A new arXiv paper by Anca-Simona Horvath, Cristian Tosa, and Simai (Stella) Huang explores urban-to-rural migration in Eastern Europe through TikTok video analysis. The team collected a corpus of 901 videos posted under three Romanian hashtags, which had been played a total of 24 million times by late 2025. The study uses the theoretical lens of digital rurality—adapted from Harvey's and Soja's spatial triad—to examine how digital technologies re-mediate everyday rural experiences.
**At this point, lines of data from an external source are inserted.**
(* ===== verification/Upgrades.v ===== *)
(** * Upgrades and migrations: [app/upgrades/*], [x/*/migrations], [x/*/keeper/migrations.go]

    The handlers that the upgrade module runs once, at the height of an upgrade,
    and the migrations of the module stores. *)

From S2P Require Import Prelude Sdk Dec Keepers EvmosUtils Erc20Types Epochs Inflation Ibc Claims Erc20 Incentives Feesplit Recovery App.

(** ** Foreign stores the handlers touch *)

(** A [transfertypes.DenomTrace] *)
Record DenomTrace := mkTrace { trace_Path : string; BaseDenom : string }.

#[global] Instance DenomTrace_eq_dec : EqDecision DenomTrace.
Proof. solve_decision. Defined.

(** [tmproto.EvidenceParams] *)
Record EvidenceParams := mkEvidence { MaxAgeNumBlocks : Z; MaxAgeDuration : Z; ep_MaxBytes : Z }.

#[global] Instance EvidenceParams_eq_dec : EqDecision EvidenceParams.
Proof. solve_decision. Defined.

(** [ibcclienttypes.ClientUpdateProposal] *)
Record ClientUpdate := mkClientUpdate {
  cu_Title : string; cu_Description : string; SubjectClientId : string; SubstituteClientId : string;
}.

Class UpgradeStores (D X : Type) := {
  (** the subspace of the consensus parameters; [None]: not found *)
  GetEvidenceParams : X → option EvidenceParams;
  SetEvidenceParams : EvidenceParams → X → X;
  (** [stakingkeeper.GetParams(ctx).UnbondingTime] *)
  UnbondingTime : X → Z;
  (** [slashingkeeper.GetParams(ctx).SignedBlocksWindow], written back with [SetParams] *)
  SignedBlocksWindow : X → Z;
  SetSignedBlocksWindow : Z → X → X;
  (** the traces [IterateDenomTraces] visits *)
  DenomTraces : X → list DenomTrace;
  SetDenomTrace : DenomTrace → X → X;
  (** [ParseDenomTrace], [DenomTrace.GetFullDenomPath], [DenomTrace.Validate() == nil] *)
  ParseDenomTrace : string → DenomTrace;
  GetFullDenomPath : DenomTrace → string;
  trace_valid : DenomTrace → bool;
  (** [clientkeeper.ClientUpdateProposal] *)
  ClientUpdateProposal : ClientUpdate → M X unit;
  (** [feemarkettypes.DefaultMinGasPrice], [DefaultMinGasMultiplier] *)
  SetFeeMarketDefaults : D → D → X → X;
}.

(** [module.VersionMap] *)
Definition VersionMap : Type := gmap string Z.

Definition feemarket_ModuleName : string := "feemarket".
Definition evm_ModuleName : string := "evm".

(** ** Version 5: [app/upgrades/v5] *)

(** The slice is shared with the caller's copy of the record, which sees the swap. *)
Definition swapUnclaimedAction (cr : ClaimsRecord) (unclaimed claimed : Action) : bool * ClaimsRecord :=
  if negb (HasClaimedAction cr unclaimed) && HasClaimedAction cr claimed then
    (true, mkCR (InitialClaimableAmount cr)
             (<[Z.to_nat (claimed - 1) := false]> (<[Z.to_nat (unclaimed - 1) := true]> (ActionsCompleted cr))))
  else (false, cr).

(** The five swaps, joined by [||]: the first that applies is the only one. *)
Fixpoint first_swap (cr : ClaimsRecord) (swaps : list (Action * Action)) : bool * ClaimsRecord :=
  match swaps with
  | [] => (false, cr)
  | (unclaimed, claimed) :: rest =>
      let '(override, cr) := swapUnclaimedAction cr unclaimed claimed in
      if override then (true, cr) else first_swap cr rest
  end.

Definition airdrop_swaps : list (Action * Action) := [
  (ActionEVM, ActionIBCTransfer); (ActionEVM, ActionVote); (ActionEVM, ActionDelegate);
  (ActionVote, ActionIBCTransfer); (ActionDelegate, ActionIBCTransfer)].

Section claims.
Context {X : Type} `{SdkAddress}.
Implicit Types s : claims_state X.
Local Abbreviation CM := (M (claims_state X)).

(** The callback of the iteration: the record to override, if any. *)
Definition resolved (acr : string * ClaimsRecord) : option ClaimsRecordAddress :=
  let '(override, cr) := first_swap acr.2 airdrop_swaps in
  if override then Some (mkCRA (acc_string acr.1) (InitialClaimableAmount cr) (ActionsCompleted cr)) else None.

Definition ResolveAirdrop : CM unit :=
  let! claimsRecords := gets (λ s, omap resolved (kv_iter (c_records s))) in
  foreach claimsRecords (λ claim,
    let! addr := lift (must_acc_from_bech32 (cra_Address claim)) in
    modify (SetClaimsRecord addr (mkCR (cra_InitialClaimableAmount claim) (cra_ActionsCompleted claim)))).

Definition v5_ContributorAddrFrom : string := "evmos13cf9npvns2vhh3097909mkhfxngmw6d6eppfm4".
Definition v5_ContributorAddrTo : string := "evmos1hmntpkn623y3vl0nvzrazvq4rqzv3xa74l40gl".

Definition v5_MigrateContributorClaim : CM unit :=
  let! from := lift (must_acc_from_bech32 v5_ContributorAddrFrom) in
  let! to := lift (must_acc_from_bech32 v5_ContributorAddrTo) in
  let! found := gets (λ s, GetClaimsRecord s from) in
  match found with
  | None => ret tt
  | Some cr => modify (DeleteClaimsRecord from) ;;; modify (SetClaimsRecord to cr)
  end.

(** ** Version 7: [app/upgrades/v7] *)

Definition v7_ContributorAddrFrom : string := "evmos1659xwt0hnu5humgek7scefhnpcm2w6hyvy4fsq".
Definition v7_ContributorAddrTo : string := "evmos1pktlmqrz448cuazl98tqmsj4kjwpqpmaa0cjcf".

(** The errors of the two conversions are dropped: an address that is not valid is
    nil, on which the access of the store panics. *)
Definition v7_MigrateContributorClaim : CM unit :=
  let! from := lift (must_acc_from_bech32 v7_ContributorAddrFrom) in
  let! found := gets (λ s, GetClaimsRecord s from) in
  match found with
  | None => ret tt
  | Some cr =>
      modify (DeleteClaimsRecord from) ;;;
      let! to := lift (must_acc_from_bech32 v7_ContributorAddrTo) in
      modify (SetClaimsRecord to cr)
  end.
End claims.

Definition MigrateSkippedEpochs {D X} (s : infl_state D X) : infl_state D X :=
  let previousValue := GetSkippedEpochs s in
  let newValue := wrapu64 (previousValue - 2) in
  SetSkippedEpochs newValue s.

Definition FaucetAddressFrom : string := "evmos1z4ya98ga2xnffn2mhjym7tzlsm49ec23890sze".
Definition FaucetAddressTo : string := "evmos1ujm4z5v9zkdqm70xnptr027gqu90f7lxjr0fch".

Definition MigrateFaucetBalances {C X} `{SdkAddress, BankKeeper C X} : M X unit :=
  let! from := lift (must_acc_from_bech32 FaucetAddressFrom) in
  let! to := lift (must_acc_from_bech32 FaucetAddressTo) in
  let! balances := gets (λ x, GetAllBalances (C := C) x from) in
  SendCoins from to balances.

(** ** Parameters and clients: [v4], [v5], [v6] *)

Section foreign.
Context {D X : Type} `{UpgradeStores D X}.

Definition v4_proposals : ClientUpdate * ClientUpdate :=
  (mkClientUpdate "Update expired Osmosis IBC client"
     "Update the existing expired Cosmos Hub IBC client on Evmos (07-tendermint-0) in order to resume packet transfers between both chains."
     "07-tendermint-0" "07-tendermint-26",
   mkClientUpdate "Update expired Cosmos Hub IBC client"
     "Update the existing expired Cosmos Hub IBC client on Evmos (07-tendermint-3) in order to resume packet transfers between both chains."
     "07-tendermint-3" "07-tendermint-29").

Definition UpdateIBCClients : M X unit :=
  let '(proposalOsmosis, proposalCosmosHub) := v4_proposals in
  ClientUpdateProposal proposalOsmosis ;;;
  ClientUpdateProposal proposalCosmosHub.

(** [2 * time.Second] *)
Definition AvgBlockTime : Z := 2 * ns_per_s.

Definition UpdateConsensusParams (x : X) : X :=
  match GetEvidenceParams x with
  | None => x
  | Some evidenceParams =>
      if decide (evidenceParams = mkEvidence 0 0 0) then x else
      let maxAgeDuration := UnbondingTime x in
      let maxAgeNumBlocks := Z.quot maxAgeDuration AvgBlockTime in
      SetEvidenceParams (mkEvidence maxAgeNumBlocks maxAgeDuration (ep_MaxBytes evidenceParams)) x
  end.

Definition equalTraces (dtA dtB : DenomTrace) : bool :=
  String.eqb (BaseDenom dtA) (BaseDenom dtB) && String.eqb (trace_Path dtA) (trace_Path dtB).

(** The callback of the iteration: the corrected trace, when it is valid and differs. *)
Definition corrected (dt : DenomTrace) : option DenomTrace :=
  let newTrace := ParseDenomTrace (GetFullDenomPath dt) in
  if trace_valid newTrace && negb (equalTraces newTrace dt) then Some newTrace else None.

Definition UpdateIBCDenomTraces (x : X) : X :=
  foldl (λ x nt, SetDenomTrace nt x) x (omap corrected (DenomTraces x)).

Definition UpdateSlashingParams (x : X) : X :=
  SetSignedBlocksWindow (SignedBlocksWindow x *i 3) x.
End foreign.

(** ** The handlers *)

Definition MainnetMinGasPrices {D} `{SdkDec D} : D := dec_new 20000000000.
Definition MainnetMinGasMultiplier {D} `{SdkDec D} : D := dec_with_prec 5 1.

Definition TestnetDenomMetadata : Metadata :=
  mkMeta "The native EVM, governance and staking token of the Evmos testnet"
    [mkUnit "atevmos" 0 ["attotevmos"%string]; mkUnit "tevmos" 18 []] "atevmos" "tevmos" "Testnet Evmos" "tEVMOS".

Section handlers.
Context {C D X : Type} `{SdkCoins C, SdkDec D, SdkAddress}.
Context `{!AccountKeeper C X, !BankKeeper C X, !BankMeta X, !UpgradeStores D X}.
Local Abbreviation app := (app_stores D X).
(** [mm.RunMigrations(ctx, configurator, vm)] *)
Variable RunMigrations : Ctx → VersionMap → M app VersionMap.

Definition UpgradeHandler : Type := Ctx → VersionMap → M app VersionMap.

Definition v2_UpgradeHandler : UpgradeHandler := λ ctx vm,
  let vm := <[claims_ModuleName := 1]> vm in
  let vm := <[erc20_ModuleName := 1]> vm in
  RunMigrations ctx vm.

Definition v4_UpgradeHandler : UpgradeHandler := λ ctx vm,
  (if IsMainnet (ChainID ctx)
   then let! r := try (on_ext (UpdateIBCClients (D := D))) in ret tt
   else ret tt) ;;;
  RunMigrations ctx vm.

(** What version 5 does on both networks, and version 6 on the main network. *)
Definition v5_UpgradeHandler : UpgradeHandler := λ ctx vm,
  on_ext (modify (SetFeeMarketDefaults (MainnetMinGasPrices (D := D)) MainnetMinGasMultiplier)) ;;;
  (if IsTestnet (ChainID ctx) then on_ext (modify (SetDenomMetaData TestnetDenomMetadata)) else ret tt) ;;;
  on_ext (modify (UpdateConsensusParams (D := D))) ;;;
  on_ext (modify (UpdateIBCDenomTraces (D := D))) ;;;
  on_claims ResolveAirdrop ;;;
  on_claims v5_MigrateContributorClaim ;;;
  let vm := <[feemarket_ModuleName := 2]> vm in
  RunMigrations ctx vm.

Definition v6_UpgradeHandler : UpgradeHandler := λ ctx vm,
  on_ext (modify (SetFeeMarketDefaults (MainnetMinGasPrices (D := D)) MainnetMinGasMultiplier)) ;;;
  let! vm :=
    if IsMainnet (ChainID ctx) then
      on_ext (modify (UpdateConsensusParams (D := D))) ;;;
      on_ext (modify (UpdateSlashingParams (D := D))) ;;;
      on_ext (modify (UpdateIBCDenomTraces (D := D))) ;;;
      on_claims ResolveAirdrop ;;;
      on_claims v5_MigrateContributorClaim ;;;
      ret (<[feemarket_ModuleName := 2]> vm)
    else ret vm in
  let vm := <[evm_ModuleName := 1]> vm in
  RunMigrations ctx vm.

Definition v7_UpgradeHandler : UpgradeHandler := λ ctx vm,
  (if IsTestnet (ChainID ctx)
   then let! r := try (on_ext (MigrateFaucetBalances (C := C))) in ret tt
   else ret tt) ;;;
  (if IsMainnet (ChainID ctx)
   then on_infl (modify MigrateSkippedEpochs) ;;; on_claims v7_MigrateContributorClaim
   else ret tt) ;;;
  RunMigrations ctx vm.

Definition v8_UpgradeHandler : UpgradeHandler := λ ctx vm, RunMigrations ctx vm.

(** [app.setupUpgradeHandlers]: the handlers by the name of the upgrade, and the
    stores an upgrade adds. *)
Definition upgrade_handlers : list (string * UpgradeHandler) := [
  ("v2.0.0"%string, v2_UpgradeHandler); ("v4.0.0"%string, v4_UpgradeHandler); ("v5.0.0"%string, v5_UpgradeHandler);
  ("v6.0.1"%string, v6_UpgradeHandler); ("v7.0.0"%string, v7_UpgradeHandler); ("v8.0.0"%string, v8_UpgradeHandler)].

Definition added_stores (skip_height : bool) (upgrade : string) : list string :=
  if skip_height then [] else
  if String.eqb upgrade "v8.0.0" then [feesplit_ModuleName] else [].
End handlers.

(** ** Migrations of the stores: [x/claims/migrations/v2], [x/erc20/migrations/v2] *)

Definition DefaultAuthorizedChannels : list string := ["channel-0"%string; "channel-3"%string].
Definition DefaultEVMChannels : list string := ["channel-2"%string].

(** [v2.MigrateStore]: [Migrate1to2] of the claims module *)
Definition claims_MigrateStore {X} (s : claims_state X) : claims_state X :=
  let p := c_params s in
  mkClaims (mkClaimsParams (EnableClaims p) (ClaimsDenom p) (AirdropStartTime p) (DurationUntilDecay p)
              (DurationOfDecay p) DefaultAuthorizedChannels DefaultEVMChannels) (c_records s) (c_ext s).

(** The genesis state of the first version has no channels. *)
Record v1_ClaimsGenesis := mkV1Genesis {
  v1_EnableClaims : bool;
  v1_ClaimsDenom : string;
  v1_AirdropStartTime : Z;
  v1_DurationUntilDecay : Z;
  v1_DurationOfDecay : Z;
  v1_ClaimsRecords : list ClaimsRecordAddress;
}.

Definition claims_MigrateJSON (oldState : v1_ClaimsGenesis) : ClaimsParams * list ClaimsRecordAddress :=
  (mkClaimsParams (v1_EnableClaims oldState) (v1_ClaimsDenom oldState) (v1_AirdropStartTime oldState)
     (v1_DurationUntilDecay oldState) (v1_DurationOfDecay oldState) DefaultAuthorizedChannels DefaultEVMChannels,
   v1_ClaimsRecords oldState).

(** [v2.UpdateParams]: [Migrate1to2] of the erc20 module *)
Definition erc20_UpdateParams {X} (s : erc20_state X) : erc20_state X := erc20_SetParams (mkErc20Params true true) s.

(** ** Exported genesis files: [v3.MigrateGenesis], [v5.MigrateGenesis]

    Both convert the state of the fee market from one version to the next; the codec
    and the conversion are Ethermint's. *)
Definition MigrateGenesis {Old New : Type} (unmarshal : string → option Old) (MigrateJSON : Old → New)
    (marshal : New → option string) (appState : gmap string string) : gmap string string :=
  match appState !! feemarket_ModuleName with
  | None => appState
  | Some bz =>
      match unmarshal bz with
      | None => appState
      | Some oldFeeMarketState =>
          let appState := delete feemarket_ModuleName appState in
          match marshal (MigrateJSON oldFeeMarketState) with
          | None => appState
          | Some feeMarketBz => <[feemarket_ModuleName := feeMarketBz]> appState
          end
      end
  end.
Key findings fall into three categories: (a) digital rural localities, where social media enables new forms of paid labor, often commodifying the self without explicit acknowledgment; (b) formal representations, showing that remote Romanian regions are surprisingly data-rich on TikTok; and (c) everyday lives, where creators often romanticize rural life while giving health advice (typically by non-specialists, sometimes criticizing Western medicine), expressing religious and political views, and promoting tourism. The paper highlights both the opportunities and the risks of this digital migration narrative.

Key Points
  • 901 TikTok videos under three Romanian hashtags collectively viewed 24 million times
  • Creators often commodify rural life as a new form of paid labor without disclosing sponsorships
  • Non-specialist health advice and romanticized portrayals drive engagement but raise credibility concerns

Why It Matters

This study reveals how TikTok shapes migration decisions and rural perceptions—critical for policymakers and platform designers.